Seminars take place at 5pm in the History of Art Department (43, Gordon Sq., London WC1H 0PD) in The Keynes Library (Room 114), unless stated otherwise.  Talks finish by 5.50pm to allow those with other commitments to leave, and are then followed by discussion and refreshments.  These talks are supported by the Murray Bequest in memory of the Department’s founder Peter Murray, and are open to all.

This term’s papers are as follows:

3rd February (previous date 27/01 has been changed):

James Hall, ‘Embattled Exclusivity: the Aesthetics and Politics of Michelangelo’s Attack on Flemish Painting’.

In a dialogue composed by Francisco de Holanda, Michelangelo launches a diatribe against painting produced in Europe north of the Alps, attacking what he sees as its crowdedness and materialism; its lack of order and discrimination; its sentimentality and its popularity with the ignorant and especially with women. This talk explores Michelangelo’s disparagement of Flemish painting within its rich cultural and political context. His antipathy draws on a historic association between those who lived north of the Alps with the Goths and Vandals who destroyed ancient Rome. Their modern mercenary descendants were still invading Italy, and their artforms – musical as well as visual – had done so too. However, Michelangelo’s main concern was less with Flemish art, than with the fact that it was so influential on Italian artists, including Michelangelo himself. To make matters worse, he was working in the Sistine Chapel, filled with supreme products of Flemish culture, and things were not going well.

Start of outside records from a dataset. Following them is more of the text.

(** [undoes_h]: like [undoes], up to the header, which the operations change
    between two header records. *)
Definition undoes_h (g : Seg) (r : list (ImageDelta Loc Data)) (g' : Seg) (r' : list (ImageDelta Loc Data)) : Prop :=
  shmkey g' = shmkey g /\
  exists new, r' = r ++ new /\ forall h, restore (rev new) (set_hdr h g') = Val (set_hdr h g).

Lemma undoes_h_refl g r : undoes_h g r g r.
Proof. split; [done|]. exists []. by rewrite app_nil_r. Qed.

Lemma undoes_h_hdr g r h : undoes_h g r (set_hdr h g) r.
Proof. split; [done|]. exists []. by rewrite app_nil_r. Qed.

Lemma undoes_h_trans g0 r0 g1 r1 g2 r2 :
  undoes_h g0 r0 g1 r1 -> undoes_h g1 r1 g2 r2 -> undoes_h g0 r0 g2 r2.
Proof.
  intros (Hk1 & n1 & -> & H1) (Hk2 & n2 & -> & H2). split; [congruence|].
  exists (n1 ++ n2). split; [by rewrite app_assoc|]. intros h.
  rewrite rev_app_distr. by erewrite restore_app.
Qed.

Lemma undoes_h_entry g r i e e' :
  zget (storage g) i = Some e ->
  undoes_h g r (set_storage (zset (storage g) i e') g)
    (r ++ [{| start := LEntry (shmkey g) i; data := DEntry e |}]).
Proof.
  intros Hi. split; [done|]. eexists. split; [done|]. intros h. simpl.
  pose proof (zget_Some_range _ _ _ Hi) as Hr.
  unfold write_loc, aget. simpl. rewrite Z.eqb_refl, zget_zset_eq by done. simpl.
  rewrite zset_zset, zset_id by done. by destruct g.
Qed.

Lemma undoes_h_bucket g r i h0 v :
  zget (hashBuckets g) i = Some h0 ->
  undoes_h g r (set_buckets (zset (hashBuckets g) i v) g)
    (r ++ [{| start := LBucket (shmkey g) i; data := DInt h0 |}]).
Proof.
  intros Hi. split; [done|]. eexists. split; [done|]. intros h. simpl.
  pose proof (zget_Some_range _ _ _ Hi) as Hr.
  unfold write_loc, aget. simpl. rewrite Z.eqb_refl, zget_zset_eq by done. simpl.
  rewrite zset_zset, zset_id by done. by destruct g.
Qed.

(** A header record in front makes the undo exact. *)
Lemma undoes_h_header g r g' r' :
  undoes_h g (r ++ [{| start := LHeader (shmkey g); data := DHeader (hdr g) |}]) g' r' ->
  undoes g r g' r'.
Proof.
  intros (Hk & n & -> & Hn). exists ({| start := LHeader (shmkey g); data := DHeader (hdr g) |} :: n).
  split; [by rewrite <- app_assoc|]. simpl rev.
  specialize (Hn (hdr g')). replace (set_hdr (hdr g') g') with g' in Hn by (by destruct g').
  erewrite restore_app by exact Hn. simpl. unfold write_loc. simpl. rewrite Z.eqb_refl. by destruct g.
Qed.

25th February: Please note this event has now (as at 18 February 2020) been cancelled   

Federico Botana, ‘A gift for Giuliano di Lorenzo de’ Medici? The Aritmetica by Filippo Calandri’ 

The Aritmetica (Florence, Biblioteca Riccardiana, MS 2669, c. 1485) is one of the most lavish libri d’abbaco (mathematical treatises) that has come down to us from Renaissance Florence. The Aritmetica is illustrated with sixty-five miniatures, many consisting of lively scenes relating to trade, crafts and games. It has been thought that the manuscript was created for Lorenzo di Piero de’ Medici. The evidence that will be presented in this seminar, however, strongly suggests that a member of the Dell’Antella family commissioned the manuscript, and that it was later given to Lorenzo for use by his son Giuliano, the future Duke of Nemours.  In addition to presenting evidence on the original ownership of the manuscript, the paper discusses the contents and readership of libri d’abbaco, and the personality and intellect of Giuliano de’ Medici, which at a young age made him a worthy recipient for such a gift.

16th March:  

Sarah Ferrari ‘Provenance matters: acquisitions of Venetian Renaissance art in Northern Europe between the First and the Second World War’.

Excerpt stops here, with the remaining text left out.